Recorded data
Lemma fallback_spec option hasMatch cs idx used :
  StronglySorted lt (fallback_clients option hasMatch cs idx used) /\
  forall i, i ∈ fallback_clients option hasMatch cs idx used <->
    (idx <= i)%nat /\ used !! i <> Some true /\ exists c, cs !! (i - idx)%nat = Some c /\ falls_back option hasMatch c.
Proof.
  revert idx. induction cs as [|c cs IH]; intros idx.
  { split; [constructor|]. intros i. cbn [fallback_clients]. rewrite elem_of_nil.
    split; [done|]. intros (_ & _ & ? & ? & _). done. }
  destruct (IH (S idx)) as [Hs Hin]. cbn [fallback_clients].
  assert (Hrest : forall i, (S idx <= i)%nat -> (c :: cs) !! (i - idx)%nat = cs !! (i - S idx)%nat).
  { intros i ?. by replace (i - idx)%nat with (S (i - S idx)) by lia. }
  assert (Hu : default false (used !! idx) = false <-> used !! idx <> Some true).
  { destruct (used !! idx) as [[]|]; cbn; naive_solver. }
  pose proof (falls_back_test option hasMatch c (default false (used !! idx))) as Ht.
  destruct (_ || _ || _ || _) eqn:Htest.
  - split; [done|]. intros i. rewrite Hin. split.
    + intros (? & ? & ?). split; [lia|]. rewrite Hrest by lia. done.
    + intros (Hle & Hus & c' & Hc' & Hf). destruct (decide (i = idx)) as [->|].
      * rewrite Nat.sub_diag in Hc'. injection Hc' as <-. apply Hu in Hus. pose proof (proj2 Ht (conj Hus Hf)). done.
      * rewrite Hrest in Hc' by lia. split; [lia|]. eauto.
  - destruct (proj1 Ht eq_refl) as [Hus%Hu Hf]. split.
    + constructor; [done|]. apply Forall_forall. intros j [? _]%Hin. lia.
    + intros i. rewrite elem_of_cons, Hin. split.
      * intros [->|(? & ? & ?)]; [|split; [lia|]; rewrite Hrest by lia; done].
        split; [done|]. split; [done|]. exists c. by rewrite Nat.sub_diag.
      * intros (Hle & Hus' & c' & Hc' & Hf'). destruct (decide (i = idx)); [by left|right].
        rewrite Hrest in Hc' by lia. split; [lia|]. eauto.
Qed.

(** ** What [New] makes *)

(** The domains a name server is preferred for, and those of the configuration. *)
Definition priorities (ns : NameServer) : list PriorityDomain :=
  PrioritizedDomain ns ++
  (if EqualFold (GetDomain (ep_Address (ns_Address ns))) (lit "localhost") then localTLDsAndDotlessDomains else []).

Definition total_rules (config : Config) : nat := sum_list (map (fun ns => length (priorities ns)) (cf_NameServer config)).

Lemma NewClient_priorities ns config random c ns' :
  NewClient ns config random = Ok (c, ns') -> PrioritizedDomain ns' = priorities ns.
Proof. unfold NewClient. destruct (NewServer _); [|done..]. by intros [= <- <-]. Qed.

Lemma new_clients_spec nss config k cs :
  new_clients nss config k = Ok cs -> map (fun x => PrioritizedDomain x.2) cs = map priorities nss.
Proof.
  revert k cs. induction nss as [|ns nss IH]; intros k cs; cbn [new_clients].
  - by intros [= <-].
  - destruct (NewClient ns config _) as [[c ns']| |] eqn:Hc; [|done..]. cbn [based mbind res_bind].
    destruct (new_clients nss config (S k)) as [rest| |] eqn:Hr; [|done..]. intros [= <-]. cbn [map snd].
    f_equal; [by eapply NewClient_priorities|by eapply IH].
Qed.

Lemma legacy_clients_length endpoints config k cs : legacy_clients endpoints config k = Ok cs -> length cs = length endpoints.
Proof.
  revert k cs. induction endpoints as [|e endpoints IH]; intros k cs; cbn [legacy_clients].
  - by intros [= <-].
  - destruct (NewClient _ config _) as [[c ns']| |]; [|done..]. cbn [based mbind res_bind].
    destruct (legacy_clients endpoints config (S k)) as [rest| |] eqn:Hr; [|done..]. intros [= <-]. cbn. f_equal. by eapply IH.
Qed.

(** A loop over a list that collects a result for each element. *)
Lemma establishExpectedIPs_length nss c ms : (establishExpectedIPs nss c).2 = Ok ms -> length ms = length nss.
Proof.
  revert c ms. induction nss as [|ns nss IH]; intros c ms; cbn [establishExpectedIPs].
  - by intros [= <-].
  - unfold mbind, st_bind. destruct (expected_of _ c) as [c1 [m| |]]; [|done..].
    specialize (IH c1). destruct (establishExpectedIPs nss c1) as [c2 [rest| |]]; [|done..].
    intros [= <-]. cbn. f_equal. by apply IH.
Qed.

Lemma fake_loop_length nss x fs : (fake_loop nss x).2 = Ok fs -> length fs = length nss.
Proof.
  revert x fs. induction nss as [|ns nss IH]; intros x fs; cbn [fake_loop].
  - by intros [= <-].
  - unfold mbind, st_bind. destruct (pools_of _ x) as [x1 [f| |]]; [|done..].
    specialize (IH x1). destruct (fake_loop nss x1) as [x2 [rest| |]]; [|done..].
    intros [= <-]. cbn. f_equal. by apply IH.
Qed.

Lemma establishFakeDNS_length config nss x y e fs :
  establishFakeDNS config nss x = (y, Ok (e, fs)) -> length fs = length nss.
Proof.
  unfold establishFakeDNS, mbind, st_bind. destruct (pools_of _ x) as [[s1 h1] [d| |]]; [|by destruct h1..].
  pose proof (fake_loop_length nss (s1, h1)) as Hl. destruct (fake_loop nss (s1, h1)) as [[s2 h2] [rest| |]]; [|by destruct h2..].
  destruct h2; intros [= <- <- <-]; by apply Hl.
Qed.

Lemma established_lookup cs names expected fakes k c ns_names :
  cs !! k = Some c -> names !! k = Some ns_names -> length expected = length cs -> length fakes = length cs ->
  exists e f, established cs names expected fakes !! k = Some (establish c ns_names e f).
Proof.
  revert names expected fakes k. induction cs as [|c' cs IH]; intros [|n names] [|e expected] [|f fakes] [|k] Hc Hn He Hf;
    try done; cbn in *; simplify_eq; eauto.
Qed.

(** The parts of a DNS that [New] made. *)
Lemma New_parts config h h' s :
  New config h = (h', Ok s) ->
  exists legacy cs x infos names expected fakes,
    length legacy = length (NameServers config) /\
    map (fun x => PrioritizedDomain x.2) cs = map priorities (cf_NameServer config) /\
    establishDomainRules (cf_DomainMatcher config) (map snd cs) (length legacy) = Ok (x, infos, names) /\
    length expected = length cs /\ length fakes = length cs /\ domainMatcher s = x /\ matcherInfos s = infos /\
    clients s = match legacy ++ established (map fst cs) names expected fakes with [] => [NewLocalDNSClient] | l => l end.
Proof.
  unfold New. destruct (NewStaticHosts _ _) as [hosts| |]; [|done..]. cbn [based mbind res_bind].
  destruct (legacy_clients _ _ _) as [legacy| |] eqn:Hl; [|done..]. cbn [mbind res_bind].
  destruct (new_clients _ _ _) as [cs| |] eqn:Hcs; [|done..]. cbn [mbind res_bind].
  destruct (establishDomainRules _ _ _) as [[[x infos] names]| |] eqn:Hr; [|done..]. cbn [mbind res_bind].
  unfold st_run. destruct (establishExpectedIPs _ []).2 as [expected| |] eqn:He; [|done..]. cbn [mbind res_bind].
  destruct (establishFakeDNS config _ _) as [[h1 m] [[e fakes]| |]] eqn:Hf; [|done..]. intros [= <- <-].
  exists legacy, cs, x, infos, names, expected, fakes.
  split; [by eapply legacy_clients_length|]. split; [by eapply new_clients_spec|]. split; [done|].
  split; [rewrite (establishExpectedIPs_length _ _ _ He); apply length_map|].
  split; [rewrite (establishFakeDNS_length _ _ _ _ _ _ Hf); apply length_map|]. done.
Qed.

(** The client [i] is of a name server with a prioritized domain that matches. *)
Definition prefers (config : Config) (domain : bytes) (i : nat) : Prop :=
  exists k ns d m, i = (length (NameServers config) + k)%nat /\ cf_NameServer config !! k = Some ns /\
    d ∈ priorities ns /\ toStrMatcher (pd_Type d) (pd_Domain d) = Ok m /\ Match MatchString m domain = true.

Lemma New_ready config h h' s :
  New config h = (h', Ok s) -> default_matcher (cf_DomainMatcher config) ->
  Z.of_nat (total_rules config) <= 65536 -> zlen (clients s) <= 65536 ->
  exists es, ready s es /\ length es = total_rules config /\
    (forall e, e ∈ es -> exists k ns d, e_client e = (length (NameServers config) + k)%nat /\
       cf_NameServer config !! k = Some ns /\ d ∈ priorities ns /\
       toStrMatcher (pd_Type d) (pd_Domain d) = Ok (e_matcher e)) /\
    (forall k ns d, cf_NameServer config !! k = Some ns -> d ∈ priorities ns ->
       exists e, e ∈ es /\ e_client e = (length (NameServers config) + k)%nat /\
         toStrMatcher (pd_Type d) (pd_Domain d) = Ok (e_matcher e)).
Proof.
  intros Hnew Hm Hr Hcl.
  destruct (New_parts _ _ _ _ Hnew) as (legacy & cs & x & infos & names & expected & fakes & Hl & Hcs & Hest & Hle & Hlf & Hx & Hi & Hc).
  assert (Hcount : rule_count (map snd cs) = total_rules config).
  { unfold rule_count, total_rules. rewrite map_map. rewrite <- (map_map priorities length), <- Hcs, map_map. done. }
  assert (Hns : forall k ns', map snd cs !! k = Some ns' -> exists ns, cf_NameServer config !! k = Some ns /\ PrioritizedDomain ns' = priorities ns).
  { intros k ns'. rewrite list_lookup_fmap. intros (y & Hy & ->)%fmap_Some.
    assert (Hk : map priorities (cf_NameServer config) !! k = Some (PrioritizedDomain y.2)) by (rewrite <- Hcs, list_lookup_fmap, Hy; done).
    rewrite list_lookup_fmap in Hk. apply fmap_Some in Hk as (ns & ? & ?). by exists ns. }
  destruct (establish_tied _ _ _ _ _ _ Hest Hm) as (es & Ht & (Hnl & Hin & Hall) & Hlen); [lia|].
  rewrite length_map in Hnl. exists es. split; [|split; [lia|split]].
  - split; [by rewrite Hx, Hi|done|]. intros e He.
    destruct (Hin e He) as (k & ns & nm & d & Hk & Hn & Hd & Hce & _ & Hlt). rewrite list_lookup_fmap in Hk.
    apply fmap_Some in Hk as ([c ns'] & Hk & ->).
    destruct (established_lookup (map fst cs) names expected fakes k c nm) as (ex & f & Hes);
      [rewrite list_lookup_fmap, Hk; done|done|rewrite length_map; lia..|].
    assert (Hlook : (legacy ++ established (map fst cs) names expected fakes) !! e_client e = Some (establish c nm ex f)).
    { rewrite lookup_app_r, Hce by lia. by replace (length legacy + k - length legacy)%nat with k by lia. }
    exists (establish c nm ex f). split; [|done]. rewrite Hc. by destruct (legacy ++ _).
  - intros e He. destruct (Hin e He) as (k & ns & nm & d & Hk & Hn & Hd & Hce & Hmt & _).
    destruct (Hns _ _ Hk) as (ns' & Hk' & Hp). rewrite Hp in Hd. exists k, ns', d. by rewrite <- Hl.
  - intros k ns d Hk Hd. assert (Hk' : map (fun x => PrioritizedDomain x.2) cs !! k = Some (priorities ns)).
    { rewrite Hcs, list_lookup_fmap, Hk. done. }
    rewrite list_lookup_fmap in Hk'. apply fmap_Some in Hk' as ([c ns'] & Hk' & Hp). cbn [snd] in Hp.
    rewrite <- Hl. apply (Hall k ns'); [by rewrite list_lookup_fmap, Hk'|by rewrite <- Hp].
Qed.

---

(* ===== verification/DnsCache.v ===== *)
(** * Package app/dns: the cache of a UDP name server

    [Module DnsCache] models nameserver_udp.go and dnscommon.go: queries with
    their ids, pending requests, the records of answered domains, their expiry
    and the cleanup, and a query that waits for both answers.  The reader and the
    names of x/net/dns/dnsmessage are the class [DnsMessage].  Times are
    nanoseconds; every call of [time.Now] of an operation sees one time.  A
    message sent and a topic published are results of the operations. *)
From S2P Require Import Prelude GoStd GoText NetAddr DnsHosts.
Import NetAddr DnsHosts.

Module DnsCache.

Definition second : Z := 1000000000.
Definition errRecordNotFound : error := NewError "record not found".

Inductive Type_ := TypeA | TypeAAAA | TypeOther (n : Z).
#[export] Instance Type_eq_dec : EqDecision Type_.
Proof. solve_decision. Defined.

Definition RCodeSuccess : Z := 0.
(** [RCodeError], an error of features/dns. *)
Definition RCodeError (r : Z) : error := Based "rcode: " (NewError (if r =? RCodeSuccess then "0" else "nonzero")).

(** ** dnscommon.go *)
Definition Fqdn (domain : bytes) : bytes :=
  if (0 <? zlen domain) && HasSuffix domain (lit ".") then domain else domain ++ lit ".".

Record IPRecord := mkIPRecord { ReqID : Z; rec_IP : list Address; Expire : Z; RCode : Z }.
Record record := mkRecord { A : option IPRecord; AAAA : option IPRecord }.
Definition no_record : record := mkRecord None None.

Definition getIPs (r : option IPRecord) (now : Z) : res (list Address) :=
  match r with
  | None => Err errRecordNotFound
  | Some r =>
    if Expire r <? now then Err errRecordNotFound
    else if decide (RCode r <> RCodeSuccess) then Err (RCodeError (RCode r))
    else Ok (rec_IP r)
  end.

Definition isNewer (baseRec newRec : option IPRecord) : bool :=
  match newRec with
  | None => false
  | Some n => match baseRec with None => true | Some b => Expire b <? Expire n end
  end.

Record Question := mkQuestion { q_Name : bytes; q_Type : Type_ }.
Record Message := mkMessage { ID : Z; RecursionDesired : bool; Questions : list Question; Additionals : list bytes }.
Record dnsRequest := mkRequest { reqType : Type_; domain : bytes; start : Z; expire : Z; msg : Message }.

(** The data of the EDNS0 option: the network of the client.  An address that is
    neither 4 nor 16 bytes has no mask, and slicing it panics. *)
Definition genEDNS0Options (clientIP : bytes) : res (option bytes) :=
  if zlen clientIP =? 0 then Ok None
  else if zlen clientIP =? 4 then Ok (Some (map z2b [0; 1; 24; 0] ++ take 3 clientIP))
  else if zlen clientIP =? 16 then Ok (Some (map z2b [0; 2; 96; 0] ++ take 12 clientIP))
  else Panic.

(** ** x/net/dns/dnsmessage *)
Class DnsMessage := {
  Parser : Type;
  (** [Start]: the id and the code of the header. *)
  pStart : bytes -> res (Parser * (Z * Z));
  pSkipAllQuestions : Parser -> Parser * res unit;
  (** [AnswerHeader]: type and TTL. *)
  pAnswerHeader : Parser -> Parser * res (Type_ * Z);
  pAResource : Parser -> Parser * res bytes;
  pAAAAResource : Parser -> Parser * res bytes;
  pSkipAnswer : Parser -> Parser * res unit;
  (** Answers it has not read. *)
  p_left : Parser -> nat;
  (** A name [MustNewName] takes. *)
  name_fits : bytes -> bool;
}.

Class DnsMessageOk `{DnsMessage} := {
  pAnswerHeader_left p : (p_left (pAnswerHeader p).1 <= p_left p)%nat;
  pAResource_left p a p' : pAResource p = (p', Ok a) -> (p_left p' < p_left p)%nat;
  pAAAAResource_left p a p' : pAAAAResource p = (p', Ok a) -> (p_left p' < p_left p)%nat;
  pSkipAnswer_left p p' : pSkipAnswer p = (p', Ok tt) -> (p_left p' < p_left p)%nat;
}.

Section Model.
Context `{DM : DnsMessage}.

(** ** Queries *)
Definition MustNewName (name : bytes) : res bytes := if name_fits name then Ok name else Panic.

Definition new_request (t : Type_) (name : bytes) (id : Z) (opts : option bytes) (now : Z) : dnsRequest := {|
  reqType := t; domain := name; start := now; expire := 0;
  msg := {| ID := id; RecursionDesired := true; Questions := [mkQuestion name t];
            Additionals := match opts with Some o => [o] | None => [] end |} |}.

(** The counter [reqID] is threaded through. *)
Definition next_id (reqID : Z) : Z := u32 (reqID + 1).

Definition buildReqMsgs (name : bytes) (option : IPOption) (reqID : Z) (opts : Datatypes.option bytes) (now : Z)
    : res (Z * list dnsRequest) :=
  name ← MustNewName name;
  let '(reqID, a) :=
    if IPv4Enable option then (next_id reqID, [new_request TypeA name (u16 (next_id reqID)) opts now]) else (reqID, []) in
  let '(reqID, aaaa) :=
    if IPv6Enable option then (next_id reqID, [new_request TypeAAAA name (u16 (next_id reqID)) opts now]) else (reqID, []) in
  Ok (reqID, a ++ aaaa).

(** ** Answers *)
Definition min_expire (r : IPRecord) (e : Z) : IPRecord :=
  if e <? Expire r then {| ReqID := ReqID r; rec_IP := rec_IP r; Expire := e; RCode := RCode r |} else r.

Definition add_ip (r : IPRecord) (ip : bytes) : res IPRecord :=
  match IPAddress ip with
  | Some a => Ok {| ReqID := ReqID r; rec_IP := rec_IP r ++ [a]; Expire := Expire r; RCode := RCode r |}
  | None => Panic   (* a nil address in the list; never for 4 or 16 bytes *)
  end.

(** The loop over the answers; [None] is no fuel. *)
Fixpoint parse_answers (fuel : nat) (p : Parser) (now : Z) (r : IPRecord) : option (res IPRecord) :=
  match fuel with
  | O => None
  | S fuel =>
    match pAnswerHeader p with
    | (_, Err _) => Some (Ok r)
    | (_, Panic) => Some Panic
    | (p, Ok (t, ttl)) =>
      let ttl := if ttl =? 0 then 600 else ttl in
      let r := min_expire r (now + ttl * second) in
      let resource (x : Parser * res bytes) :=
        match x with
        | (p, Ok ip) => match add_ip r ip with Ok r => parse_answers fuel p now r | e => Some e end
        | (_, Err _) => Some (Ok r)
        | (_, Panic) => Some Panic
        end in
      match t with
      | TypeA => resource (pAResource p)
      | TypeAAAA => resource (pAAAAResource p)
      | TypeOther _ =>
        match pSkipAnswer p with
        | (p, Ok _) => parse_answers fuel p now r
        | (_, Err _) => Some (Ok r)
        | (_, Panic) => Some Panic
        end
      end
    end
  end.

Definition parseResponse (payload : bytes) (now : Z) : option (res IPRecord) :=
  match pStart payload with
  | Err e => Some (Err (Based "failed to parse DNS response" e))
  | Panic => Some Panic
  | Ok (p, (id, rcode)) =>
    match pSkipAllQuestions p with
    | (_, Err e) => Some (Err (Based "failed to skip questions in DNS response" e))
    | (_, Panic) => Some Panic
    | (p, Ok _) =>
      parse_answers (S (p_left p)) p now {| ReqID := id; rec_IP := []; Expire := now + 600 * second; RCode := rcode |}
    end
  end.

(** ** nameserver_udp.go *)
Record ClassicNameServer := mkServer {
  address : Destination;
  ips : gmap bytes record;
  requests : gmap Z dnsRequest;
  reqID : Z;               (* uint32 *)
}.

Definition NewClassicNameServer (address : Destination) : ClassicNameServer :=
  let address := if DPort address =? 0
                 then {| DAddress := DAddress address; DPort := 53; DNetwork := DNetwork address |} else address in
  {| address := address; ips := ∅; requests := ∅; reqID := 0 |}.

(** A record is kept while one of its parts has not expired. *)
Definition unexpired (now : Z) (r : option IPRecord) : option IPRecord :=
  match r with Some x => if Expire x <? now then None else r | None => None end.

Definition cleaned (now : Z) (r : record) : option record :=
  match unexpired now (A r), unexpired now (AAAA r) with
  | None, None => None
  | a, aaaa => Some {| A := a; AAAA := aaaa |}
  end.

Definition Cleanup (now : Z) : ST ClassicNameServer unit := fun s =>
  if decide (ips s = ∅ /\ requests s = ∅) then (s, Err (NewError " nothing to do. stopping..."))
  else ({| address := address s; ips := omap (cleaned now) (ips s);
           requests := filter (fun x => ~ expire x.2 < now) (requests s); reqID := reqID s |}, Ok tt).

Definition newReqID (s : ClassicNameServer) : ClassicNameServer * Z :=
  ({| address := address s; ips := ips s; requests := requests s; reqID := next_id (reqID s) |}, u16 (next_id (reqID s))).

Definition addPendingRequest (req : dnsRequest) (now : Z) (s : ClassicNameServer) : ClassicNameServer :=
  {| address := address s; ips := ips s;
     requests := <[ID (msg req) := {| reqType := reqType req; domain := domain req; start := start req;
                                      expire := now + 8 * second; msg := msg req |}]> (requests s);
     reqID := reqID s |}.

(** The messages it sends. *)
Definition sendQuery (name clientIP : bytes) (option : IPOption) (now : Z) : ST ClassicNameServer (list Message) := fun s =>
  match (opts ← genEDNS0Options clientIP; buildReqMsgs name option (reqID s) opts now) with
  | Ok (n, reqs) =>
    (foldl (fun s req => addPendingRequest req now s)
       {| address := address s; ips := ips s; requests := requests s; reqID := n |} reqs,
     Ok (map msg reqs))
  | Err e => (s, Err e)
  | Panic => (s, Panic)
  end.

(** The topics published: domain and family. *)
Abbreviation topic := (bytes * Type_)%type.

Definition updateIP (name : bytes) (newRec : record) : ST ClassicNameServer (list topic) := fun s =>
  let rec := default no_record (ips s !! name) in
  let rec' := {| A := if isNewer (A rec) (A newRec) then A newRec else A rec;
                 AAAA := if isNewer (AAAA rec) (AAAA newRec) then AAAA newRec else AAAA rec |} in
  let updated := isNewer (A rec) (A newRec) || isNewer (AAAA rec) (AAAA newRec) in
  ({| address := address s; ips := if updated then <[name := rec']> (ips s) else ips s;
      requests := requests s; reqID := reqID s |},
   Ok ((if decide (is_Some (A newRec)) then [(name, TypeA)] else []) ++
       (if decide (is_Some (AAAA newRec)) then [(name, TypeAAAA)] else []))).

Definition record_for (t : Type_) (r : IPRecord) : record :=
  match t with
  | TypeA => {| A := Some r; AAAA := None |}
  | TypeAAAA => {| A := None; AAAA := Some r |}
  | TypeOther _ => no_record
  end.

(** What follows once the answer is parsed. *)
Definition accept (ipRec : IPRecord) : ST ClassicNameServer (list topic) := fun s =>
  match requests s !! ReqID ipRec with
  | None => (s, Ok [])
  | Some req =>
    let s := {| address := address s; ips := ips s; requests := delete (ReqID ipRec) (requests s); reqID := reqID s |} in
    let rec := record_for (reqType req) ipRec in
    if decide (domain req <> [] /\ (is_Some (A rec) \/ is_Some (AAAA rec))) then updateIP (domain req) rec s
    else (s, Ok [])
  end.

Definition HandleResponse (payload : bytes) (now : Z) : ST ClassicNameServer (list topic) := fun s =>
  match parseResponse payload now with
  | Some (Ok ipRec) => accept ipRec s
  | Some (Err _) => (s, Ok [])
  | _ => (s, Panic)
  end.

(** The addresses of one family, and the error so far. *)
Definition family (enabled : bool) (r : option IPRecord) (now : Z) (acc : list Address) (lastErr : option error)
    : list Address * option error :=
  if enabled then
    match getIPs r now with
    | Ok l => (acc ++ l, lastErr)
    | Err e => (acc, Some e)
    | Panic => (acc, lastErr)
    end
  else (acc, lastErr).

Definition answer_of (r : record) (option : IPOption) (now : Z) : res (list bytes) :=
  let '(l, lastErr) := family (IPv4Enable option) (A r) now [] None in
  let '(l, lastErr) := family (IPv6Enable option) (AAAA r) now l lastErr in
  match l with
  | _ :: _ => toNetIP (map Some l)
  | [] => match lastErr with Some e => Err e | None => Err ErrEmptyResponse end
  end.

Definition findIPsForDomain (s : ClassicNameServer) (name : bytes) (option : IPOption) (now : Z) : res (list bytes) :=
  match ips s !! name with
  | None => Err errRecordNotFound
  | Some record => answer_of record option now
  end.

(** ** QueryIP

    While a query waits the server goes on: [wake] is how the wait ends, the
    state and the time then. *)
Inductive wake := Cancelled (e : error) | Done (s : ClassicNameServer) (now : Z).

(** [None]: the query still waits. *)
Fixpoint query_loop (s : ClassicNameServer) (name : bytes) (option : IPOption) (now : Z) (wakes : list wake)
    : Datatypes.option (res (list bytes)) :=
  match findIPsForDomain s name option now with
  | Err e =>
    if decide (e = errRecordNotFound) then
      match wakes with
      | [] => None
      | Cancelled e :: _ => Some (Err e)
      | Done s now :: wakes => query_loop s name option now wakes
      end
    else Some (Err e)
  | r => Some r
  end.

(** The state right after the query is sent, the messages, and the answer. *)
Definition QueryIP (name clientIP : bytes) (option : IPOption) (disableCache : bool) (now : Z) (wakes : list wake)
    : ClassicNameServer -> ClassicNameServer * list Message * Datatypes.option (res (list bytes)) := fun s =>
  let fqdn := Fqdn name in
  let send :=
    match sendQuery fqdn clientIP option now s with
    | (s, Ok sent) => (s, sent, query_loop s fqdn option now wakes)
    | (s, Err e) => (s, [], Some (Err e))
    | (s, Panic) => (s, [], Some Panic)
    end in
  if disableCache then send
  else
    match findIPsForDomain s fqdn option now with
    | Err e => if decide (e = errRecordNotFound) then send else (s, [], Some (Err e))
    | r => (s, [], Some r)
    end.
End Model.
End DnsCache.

Work order
Please give an exact copy of the entries above, from the line with "TypeOther _ => no_record" down to the line with "Some req =>", inclusive, and nothing else.

Written answer
  | TypeOther _ => no_record
  end.

(** What follows once the answer is parsed. *)
Definition accept (ipRec : IPRecord) : ST ClassicNameServer (list topic) := fun s =>
  match requests s !! ReqID ipRec with
  | None => (s, Ok [])
  | Some req =>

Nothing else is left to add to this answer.